Task description:
Only the lines from the one containing "split_and!; congruence." through the last line below should be written out, exactly and with both ends kept.
·····
Lemma signature_plain `{Hmac} settings nonce digest : plain_digests ->
  state_signature settings nonce = Ok digest ->
  forallb is_ascii digest = true /\ ~ In 46%N digest.
Proof.
  intros Hd. unfold state_signature. intros (bytes & _ & [= <-])%obind_Ok. apply Hd.
Qed.
Lemma verify_state_iff `{Hmac} settings state cookie_state : plain_digests ->
  verify_oauth_state settings state cookie_state = Ok tt
  <-> exists nonce digest, state = Some (nonce ++ u "." ++ digest) /\ cookie_state = state
        /\ forallb is_ascii nonce = true /\ state_signature settings nonce = Ok digest.
Proof.
  intros Hd. unfold verify_oauth_state. split.
  - destruct state as [[|c st]|]; [done| |done]. destruct cookie_state as [[|c' ck]|]; [done| |done].
    unfold compare_digest at 1.
    destruct (forallb is_ascii (c :: st)) eqn:Ea; [|done].
    destruct (forallb is_ascii (c' :: ck)); [|done]. cbn [andb obind].
    destruct (str_eqb (c :: st) (c' :: ck)) eqn:E; [|done]. apply str_eqb_eq in E. cbn [negb].
    destruct (rsplit_dot (c :: st)) as [[nonce digest]|] eqn:Er; [|done].
    apply rsplit_dot_spec in Er as [Hst _]. intros Hv. apply obind_Ok in Hv as (d & Ed & Hv).
    apply obind_Ok in Hv as ([] & Ec & Hv); [|done].
    unfold compare_digest in Ec. destruct (_ && _)%bool; [|done].
    injection Ec as Ec%str_eqb_eq. subst d. exists nonce, digest.
    rewrite Hst, !forallb_app in Ea. apply andb_true_iff in Ea as [Ea _].
    split_and!; congruence.
  - intros (nonce & digest & -> & -> & Ha & Hs).
    destruct (signature_plain _ _ _ Hd Hs) as [Hda Hdot].
    destruct (nonce ++ u "." ++ digest) as [|c st] eqn:Est; [by destruct nonce|].
    assert (Hall : forallb is_ascii (c :: st) = true).
    { rewrite <- Est, !forallb_app, Ha, Hda. reflexivity. }
    unfold compare_digest at 1. rewrite Hall. cbn [andb obind]. rewrite str_eqb_refl. cbn [negb].
    assert (Hr : rsplit_dot (c :: st) = Some (nonce, digest)).
    { apply rsplit_dot_spec. by rewrite <- Est. }
    rewrite Hr, Hs. cbn [obind]. unfold compare_digest. rewrite Hda. cbn [andb obind].
    by rewrite str_eqb_refl.
Qed.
·····
Exercise response:
    split_and!; congruence.
  - intros (nonce & digest & -> & -> & Ha & Hs).
    destruct (signature_plain _ _ _ Hd Hs) as [Hda Hdot].
    destruct (nonce ++ u "." ++ digest) as [|c st] eqn:Est; [by destruct nonce|].
    assert (Hall : forallb is_ascii (c :: st) = true).
    { rewrite <- Est, !forallb_app, Ha, Hda. reflexivity. }
    unfold compare_digest at 1. rewrite Hall. cbn [andb obind]. rewrite str_eqb_refl. cbn [negb].
    assert (Hr : rsplit_dot (c :: st) = Some (nonce, digest)).
    { apply rsplit_dot_spec. by rewrite <- Est. }
    rewrite Hr, Hs. cbn [obind]. unfold compare_digest. rewrite Hda. cbn [andb obind].
    by rewrite str_eqb_refl.
Qed.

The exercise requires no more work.